School of Computer Science – JLR Challenge #4 Technical Workshop
Mining Git Repositories with PyDriller – Part I: Understanding Git and Repository Mining Basics (1st Offering)
Mehedi Hasan Shanto
Date: Tuesday, October 28th, 2025
Time: 3:00 PM
Location: Workshop Space, 4th Floor - 300 Ouellette Ave., School of Computer Science Advanced Computing Hub
Abstract:
This workshop provides a hands-on introduction to mining and analyzing software repositories using PyDriller, a Python framework that simplifies access to Git data. Participants will first explore how Git records the evolution of software projects through commits, authors, timestamps, and code changes. The session will then demonstrate how PyDriller converts raw commit logs into structured, analyzable Python objects—making it easier to extract insights such as developer activity, commit frequency, and project evolution patterns.
Through interactive examples, attendees will learn how to connect to a GitHub repository, traverse commit histories, and extract essential metadata for software analytics. The workshop will emphasize the importance of version control data in empirical software engineering, showcasing how it can be used to support research, automate reporting, and drive evidence-based development practices.
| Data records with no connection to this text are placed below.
(** * Cat Chaos: the gesture-detection and sequence-game engine of [code.py]

    A shallow embedding of the CircuitPython program and the properties of
    its quadrature decoder, accelerometer filter, gesture recognizer,
    sequence generator, game loop and high-score table.

    Conventions of the embedding.
    - Python [int] is [Z]; Python [float] is an exact rational [Q], so
      rounding is not part of the model.
    - Python [str] is [string]; the pin levels are [bool].
    - The module-level globals ([encoder_value], [last_state], [fx], [fy],
      [fz]) are the fields of [State], threaded explicitly.
    - The peripherals are polled: each device is a stream of readings
      ([Hardware]) and [State] counts how many readings of each device have
      been consumed so far.  A read never fails.
    - The [while] loop of [detect_action] takes fuel; [None] means that the
      fuel ran out before the loop left.
    - Display, LED and buzzer calls produce no value the engine reads and
      are left out. *)

From Stdlib Require Import ZArith QArith Qabs Qpower Qround.
From Stdlib Require Import List Ascii String Bool Lia Lqa Permutation Sorted.
From Stdlib Require DecimalString.
Import ListNotations.

Local Open Scope Z_scope.

(** ** Peripherals and program state *)

Record Hardware := mkHardware {
  monotonic : nat -> Q;              (* n-th value of time.monotonic() *)
  clk_value : nat -> bool;           (* n-th value of clk.value *)
  dt_value : nat -> bool;            (* n-th value of dt.value *)
  sw_value : nat -> bool;            (* n-th value of sw.value, low = pressed *)
  acceleration : nat -> Q * Q * Q;   (* n-th value of accel.acceleration *)
  randrange : nat -> nat             (* n-th draw of the random source *)
}.

Record State := mkState {
  encoder_value : Z;
  last_state : bool * bool;
  fx : Q;
  fy : Q;
  fz : Q;
  clock_reads : nat;
  clk_reads : nat;
  dt_reads : nat;
  sw_reads : nat;
  accel_reads : nat;
  rand_draws : nat
}.

Definition set_encoder_value (v : Z) (s : State) : State :=
  mkState v (last_state s) (fx s) (fy s) (fz s)
          (clock_reads s) (clk_reads s) (dt_reads s) (sw_reads s)
          (accel_reads s) (rand_draws s).

Definition pair_eqb (p q : bool * bool) : bool :=
  Bool.eqb (fst p) (fst q) && Bool.eqb (snd p) (snd q).

(** ** Quadrature decoder *)

Module Encoder.

(** The two pin reads of [state = (clk.value, dt.value)]. *)
Definition sample (hw : Hardware) (s : State) : bool * bool :=
  (clk_value hw (clk_reads s), dt_value hw (dt_reads s)).

(** [update_encoder()], lines 131-154. *)
Definition update_encoder (hw : Hardware) (s : State) : State :=
  let state := sample hw s in
  let changed := negb (pair_eqb state (last_state s)) in
  let encoder_value' :=
    if changed then
      if negb (fst (last_state s)) && fst state then
        if negb (snd state) then encoder_value s + 1
        else encoder_value s - 1
      else encoder_value s
    else encoder_value s in
  let last_state' := if changed then state else last_state s in
  mkState encoder_value' last_state' (fx s) (fy s) (fz s)
          (clock_reads s) (S (clk_reads s)) (S (dt_reads s)) (sw_reads s)
          (accel_reads s) (rand_draws s).

(** [n] successive calls. *)
Fixpoint update_encoder_n (hw : Hardware) (n : nat) (s : State) : State :=
  match n with
  | O => s
  | S k => update_encoder_n hw k (update_encoder hw s)
  end.

(** The transition table in the specification's words: a transition fires
    only when the pair differs from the previous one and the clock line goes
    low to high; then data low counts +1 and data high counts -1. *)
Definition spec_delta (prev cur : bool * bool) : Z :=
  if negb (pair_eqb cur prev) && (negb (fst prev) && fst cur)
  then (if snd cur then -1 else 1)
  else 0.

Fixpoint spec_total (prev : bool * bool) (pairs : list (bool * bool)) : Z :=
  match pairs with
  | [] => 0
  | p :: rest => spec_delta prev p + spec_total p rest
  end.

(** The pairs the next [n] calls will sample. *)
Definition samples (hw : Hardware) (s : State) (n : nat) : list (bool * bool) :=
  map (fun i => (clk_value hw (clk_reads s + i)%nat,
                 dt_value hw (dt_reads s + i)%nat)) (seq 0 n).

End Encoder.

(** ** Accelerometer filter *)

Module Accel.

Definition alpha : Q := 0.2.

(** [read_accel()], lines 169-190. *)
Definition read_accel (hw : Hardware) (s : State) : (Q * Q * Q) * State :=
  let '(x, y, z) := acceleration hw (accel_reads s) in
  let fx' := (alpha * x + (1 - alpha) * fx s)%Q in
  let fy' := (alpha * y + (1 - alpha) * fy s)%Q in
  let fz' := (alpha * z + (1 - alpha) * fz s)%Q in
  ((fx', fy', fz'),
   mkState (encoder_value s) (last_state s) fx' fy' fz'
           (clock_reads s) (clk_reads s) (dt_reads s) (sw_reads s)
           (S (accel_reads s)) (rand_draws s)).

Fixpoint read_accel_n (hw : Hardware) (n : nat) (s : State) : State :=
  match n with
  | O => s
  | S k => read_accel_n hw k (snd (read_accel hw s))
  end.

Inductive Axis := AxisX | AxisY | AxisZ.

Definition raw (a : Axis) (r : Q * Q * Q) : Q :=
  let '(x, y, z) := r in
  match a with AxisX => x | AxisY => y | AxisZ => z end.

Definition filtered (a : Axis) (s : State) : Q :=
  match a with AxisX => fx s | AxisY => fy s | AxisZ => fz s end.

End Accel.

(** ** Gestures, recognizer and game loop *)

Module Game.
Import Encoder Accel.

Definition ACTIONS : list string :=
  ["PAW"; "TAIL_LEFT"; "TAIL_RIGHT"; "SHAKE"; "FLIP"]%string.

(** [random.choice(seq)]: the element at a drawn index below [len(seq)]. *)
Definition random_choice (hw : Hardware) (items : list string) (s : State)
  : string * State :=
  (nth (randrange hw (rand_draws s) mod List.length items)%nat items EmptyString,
   mkState (encoder_value s) (last_state s) (fx s) (fy s) (fz s)
           (clock_reads s) (clk_reads s) (dt_reads s) (sw_reads s)
           (accel_reads s) (S (rand_draws s))).
(* ===== verification/Bits.v ===== *)
(** * Bits: bit fields of machine words

    The headers pack several values into one word with shifts and masks.  A
    field is the [n] bits of a word from bit [off] on; [get_bits] reads it and
    [set_bits] replaces it.  The laws of the file are those of independent
    record fields: reading what was written, leaving disjoint fields alone,
    and losing nothing when all the fields of a word are known. *)

From S2P Require Import Prelude Align.

Definition get_bits (off n x : Z) : Z := Z.land (Z.shiftr x off) (Z.ones n).

Definition set_bits (off n v x : Z) : Z :=
  Z.lor (Z.ldiff x (Z.shiftl (Z.ones n) off)) (Z.shiftl (Z.land v (Z.ones n)) off).

(** A field of a word, and when two fields share no bit. *)
Record field : Type := Field { f_off : Z; f_size : Z }.

Definition field_ok (w : Z) (f : field) : Prop := 0 <= f_off f /\ 0 <= f_size f /\ f_off f + f_size f <= w.

Definition disjoint (f g : field) : Prop :=
  f_off f + f_size f <= f_off g \/ f_off g + f_size g <= f_off f.

#[export] Instance disjoint_dec f g : Decision (disjoint f g).
Proof. unfold disjoint. apply _. Defined.

Definition get (f : field) (x : Z) : Z := get_bits (f_off f) (f_size f) x.
Definition set (f : field) (v x : Z) : Z := set_bits (f_off f) (f_size f) v x.

(** ** Bitwise reasoning *)

Lemma ones_testbit n i : 0 <= n -> Z.testbit (Z.ones n) i = (0 <=? i) && (i <? n).
Proof.
  intros. destruct (Z.leb_spec 0 i); [|by rewrite Z.testbit_neg_r by lia].
  destruct (Z.ltb_spec i n); [by rewrite Z.ones_spec_low by lia|by rewrite Z.ones_spec_high by lia].
Qed.

Lemma shiftl_testbit x n i : Z.testbit (Z.shiftl x n) i = (0 <=? i) && Z.testbit x (i - n).
Proof.
  destruct (Z.leb_spec 0 i); [by rewrite Z.shiftl_spec by lia|by rewrite Z.testbit_neg_r by lia].
Qed.

Lemma shiftr_testbit x n i : Z.testbit (Z.shiftr x n) i = (0 <=? i) && Z.testbit x (i + n).
Proof.
  destruct (Z.leb_spec 0 i); [by rewrite Z.shiftr_spec by lia|by rewrite Z.testbit_neg_r by lia].
Qed.

Lemma testbit_range x w i : 0 <= x < 2 ^ w -> w <= i -> Z.testbit x i = false.
Proof.
  intros Hx Hi. destruct (Z.ltb_spec i 0); [by apply Z.testbit_neg_r|].
  destruct (Z.eq_dec x 0) as [->|]; [apply Z.bits_0|].
  apply Z.bits_above_log2; [lia|]. apply Z.log2_lt_pow2; [lia|].
  assert (2 ^ w <= 2 ^ i) by (apply Z.pow_le_mono_r; lia). lia.
Qed.

(** Words as bit sets: a non-negative number below [2 ^ w]. *)
Lemma word_range x w : 0 <= w -> (forall i, w <= i -> Z.testbit x i = false) -> 0 <= x < 2 ^ w.
Proof.
  intros Hw Hb. assert (x = Z.land x (Z.ones w)) as ->.
  { apply Z.bits_inj'. intros i Hi. rewrite Z.land_spec, ones_testbit by lia.
    destruct (Z.ltb_spec i w); [destruct (Z.leb_spec 0 i); [btauto|lia]|].
    rewrite Hb by lia. btauto. }
  rewrite Z.land_ones by lia. apply Z.mod_pos_bound. lia.
Qed.

Create Rewrite HintDb bits.
#[export] Hint Rewrite Z.land_spec Z.lor_spec Z.ldiff_spec Z.lxor_spec
  shiftl_testbit shiftr_testbit Z.bits_0 : bits.
#[export] Hint Rewrite ones_testbit using lia : bits.

(** Splits on the comparisons in the goal. *)
Ltac split_cmp :=
  repeat match goal with
         | |- context [?a <=? ?b] => destruct (Z.leb_spec a b); try lia
         | |- context [?a <? ?b] => destruct (Z.ltb_spec a b); try lia
         end.

(** Arguments of [testbit] that are equal as integers. *)
Ltac same_index :=
  repeat match goal with
         | |- context [Z.testbit ?x ?i] =>
             tryif is_var i then fail else idtac;
             match goal with
             | |- context [Z.testbit x ?j] =>
                 tryif constr_eq i j then fail else (replace i with j by lia)
             end
         end.

(** Proves an equation between words by comparing their bits. *)
Ltac bitwise :=
  apply Z.bits_inj'; intros ?i ?Hi; autorewrite with bits; split_cmp; same_index; try btauto.

(** ** Laws *)

Section Fields.
Context (f g : field) (w : Z) (Hf : field_ok w f) (Hg : field_ok w g).

Lemma get_range x : 0 <= get f x < 2 ^ f_size f.
Proof using Hf.
  destruct Hf as (?&?&?). unfold get, get_bits. rewrite Z.land_ones by lia.
  apply Z.mod_pos_bound. lia.
Qed.

Lemma get_set_same v x : get f (set f v x) = v mod 2 ^ f_size f.
Proof using Hf.
  destruct Hf as (?&?&?). rewrite <- Z.land_ones by lia. unfold get, set, get_bits, set_bits. bitwise.
Qed.

Lemma get_set_other v x : disjoint f g -> get g (set f v x) = get g x.
Proof using Hf Hg.
  destruct Hf as (?&?&?), Hg as (?&?&?). intros Hd. unfold disjoint, get, set, get_bits, set_bits in *.
  bitwise.
Qed.

Lemma set_get_same x : set f (get f x) x = x.
Proof using Hf.
  destruct Hf as (?&?&?). unfold get, set, get_bits, set_bits. bitwise.
Qed.

Lemma set_set_same v v' x : set f v (set f v' x) = set f v x.
Proof using Hf.
  destruct Hf as (?&?&?). unfold set, set_bits. bitwise.
Qed.

Lemma set_set_comm v v' x : disjoint f g -> set f v (set g v' x) = set g v' (set f v x).
Proof using Hf Hg.
  destruct Hf as (?&?&?), Hg as (?&?&?). intros Hd. unfold disjoint, set, set_bits in *. bitwise.
Qed.

Lemma set_range v x : 0 <= w -> 0 <= x < 2 ^ w -> 0 <= set f v x < 2 ^ w.
Proof using Hf.
  destruct Hf as (?&?&?). intros Hw Hx. apply word_range; [done|]. intros i Hi.
  unfold set, set_bits. autorewrite with bits. rewrite (testbit_range x w i) by lia.
  split_cmp; btauto.
Qed.
End Fields.

(** ** Words are determined by fields that cover them *)

Definition covers (f : field) (i : Z) : bool := (f_off f <=? i) && (i <? f_off f + f_size f).

Lemma get_testbit f x i :
  0 <= f_size f -> covers f i = true -> 0 <= f_off f -> Z.testbit x i = Z.testbit (get f x) (i - f_off f).
Proof.
  unfold covers, get, get_bits. intros Hs Hc Ho. autorewrite with bits.
  apply andb_true_iff in Hc as [? ?]. split_cmp. same_index. btauto.
Qed.

Lemma word_ext w fs x y :
  0 <= x < 2 ^ w -> 0 <= y < 2 ^ w -> Forall (field_ok w) fs ->
  (forall i, 0 <= i < w -> existsb (fun f => covers f i) fs = true) ->
  Forall (fun f => get f x = get f y) fs -> x = y.
Proof.
  intros Hx Hy Hok Hcov Heq. apply Z.bits_inj'. intros i Hi.
  destruct (Z.ltb_spec i w) as [Hlt|Hge]; [|by rewrite !(testbit_range _ w i)].
  specialize (Hcov i (conj Hi Hlt)). apply existsb_exists in Hcov as (f & Hin & Hc).
  rewrite List.Forall_forall in Hok, Heq. specialize (Hok f Hin) as (?&?&?). specialize (Heq f Hin).
  by rewrite !(get_testbit f _ i), Heq by done.
Qed.

(** Coverage of a concrete word, by computation. *)
Definition covers_word (w : nat) (fs : list field) : bool :=
  forallb (fun i => existsb (fun f => covers f (Z.of_nat i)) fs) (seq 0 w).

Lemma covers_word_spec w fs :
  covers_word w fs = true ->
  forall i, 0 <= i < Z.of_nat w -> existsb (fun f => covers f i) fs = true.
Proof.
  unfold covers_word. rewrite forallb_forall. intros H i Hi.
  specialize (H (Z.to_nat i)). rewrite Z2Nat.id in H by lia. apply H, in_seq. lia.
Qed.

(** ** Shift-and-mask expressions of C, read as fields *)

(** [x << n | y] where [y] is below [2 ^ n]: concatenation. *)
Lemma lor_shiftl_add x y n : 0 <= n -> 0 <= y < 2 ^ n -> Z.lor (Z.shiftl x n) y = x * 2 ^ n + y.
Proof.
  intros Hn Hy. rewrite <- Z.shiftl_mul_pow2 by done. symmetry. apply Z.add_nocarry_lor.
  apply Z.bits_inj'. intros i Hi. rewrite Z.land_spec, shiftl_testbit, Z.bits_0.
  destruct (Z.ltb_spec i n); [rewrite (Z.testbit_neg_r x) by lia; btauto|].
  rewrite (testbit_range y n i) by lia. btauto.
Qed.

(** ** Words built from fields *)

(** The values of fields, each shifted to its place, joined by [|]. *)
Definition pack (l : list (field * Z)) : Z :=
  foldr (fun x w => Z.lor (Z.shiftl x.2 (f_off x.1)) w) 0 l.

Definition value_fits (x : field * Z) : Prop :=
  0 <= f_off x.1 /\ 0 <= f_size x.1 /\ 0 <= x.2 < 2 ^ f_size x.1.

Lemma get_lor f x y : get f (Z.lor x y) = Z.lor (get f x) (get f y).
Proof. unfold get, get_bits. by rewrite Z.shiftr_lor, Z.land_lor_distr_l. Qed.

Lemma get_shiftl_same f v : value_fits (f, v) -> get f (Z.shiftl v (f_off f)) = v.
Proof.
  intros (Ho & Hs & Hv). cbn in *. unfold get, get_bits.
  rewrite Z.shiftr_shiftl_l, Z.sub_diag, Z.shiftl_0_r, Z.land_ones by lia. by apply Z.mod_small.
Qed.

Lemma get_shiftl_disjoint f g v :
  0 <= f_off f -> 0 <= f_size f -> disjoint f g -> value_fits (g, v) -> get f (Z.shiftl v (f_off g)) = 0.
Proof.
  intros Ho Hs Hd (Hgo & Hgs & Hv). cbn in *. unfold get, get_bits, disjoint in *.
  apply Z.bits_inj'. intros i Hi. autorewrite with bits. split_cmp; try btauto.
  all: destruct (Z.ltb_spec (i + f_off f - f_off g) 0);
    [by rewrite Z.testbit_neg_r|by rewrite (testbit_range v (f_size g)) by lia].
Qed.

(** Reading a field where no field of the word overlaps it. *)
Lemma get_pack_disjoint f l :
  0 <= f_off f -> 0 <= f_size f -> Forall value_fits l -> Forall (fun x => disjoint f x.1) l ->
  get f (pack l) = 0.
Proof.
  intros Ho Hs Hl Hd. induction Hl as [|[g v] l Hg _ IH].
  - unfold get, get_bits. cbn. by rewrite Z.shiftr_0_l.
  - apply Forall_cons in Hd as [Hd Hds]. cbn [pack foldr fst snd].
    fold (pack l). by rewrite get_lor, get_shiftl_disjoint, IH.
Qed.

(** Reading one of the fields. *)
Lemma get_pack f v l :
  In (f, v) l -> Forall value_fits l -> ForallOrdPairs (fun x y => disjoint x.1 y.1) l -> get f (pack l) = v.
Proof.
  intros Hin Hl Hd. induction Hd as [|[g u] l Hg Hd IH]; [done|].
  apply Forall_cons in Hl as [Hgu Hl]. cbn [pack foldr fst snd]. rewrite get_lor.
  destruct Hin as [[= -> ->]|Hin].
  - destruct Hgu as (? & ? & ?). rewrite get_shiftl_same by done. fold (pack l).
    by rewrite get_pack_disjoint, Z.lor_0_r.
  - rewrite List.Forall_forall in Hg. specialize (Hg _ Hin).
    pose proof Hl as Hl'. rewrite List.Forall_forall in Hl'. destruct (Hl' _ Hin) as (? & ? & _).
    fold (pack l). rewrite IH by done.
    rewrite get_shiftl_disjoint by (done || (unfold disjoint in *; cbn in *; tauto)). apply Z.lor_0_l.
Qed.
This first session sets the stage for deeper repository analysis on Day 2, where participants will move from basic mining to advanced metrics and developer behavior analytics.
Workshop Outline:
1. Introduction to Repository Mining
- Why studying version control data matters
- Applications in research and industry
2. Git Fundamentals
- How Git tracks code history and collaboration
- Key commands and underlying concepts
3. Introduction to PyDriller
- Overview, installation, and core capabilities
- Understanding commits, authors, and metadata
4. Hands-on Demonstration
- Connecting to a repository
- Extracting commit messages, authors, and timestamps
5. Interactive Exercise & Discussion
- Running PyDriller on real repositories
- Exploring developer activity patterns
6. Wrap-Up & Next Steps
- Key takeaways and preview of advanced analysis in Part II
Prerequisites:
Basic understanding of Python programming and familiarity with Git concepts.
Participants should have access to Jupyter Notebook or Google Colab for the live demo.
Biography:
Mehedi Hasan Shanto is a Ph.D. student in the School of Computer Science at the University of Windsor, specializing in software engineering, large language models (LLMs), and repository mining. His research focuses on understanding how AI and empirical methods can evaluate, predict, and automate software development activities. He has experience working with GitHub data, software analytics, and LLM-based evaluation frameworks. Shanto’s passion lies in bridging the gap between software repository data and intelligent automation, helping developers and researchers turn raw version control history into actionable insights.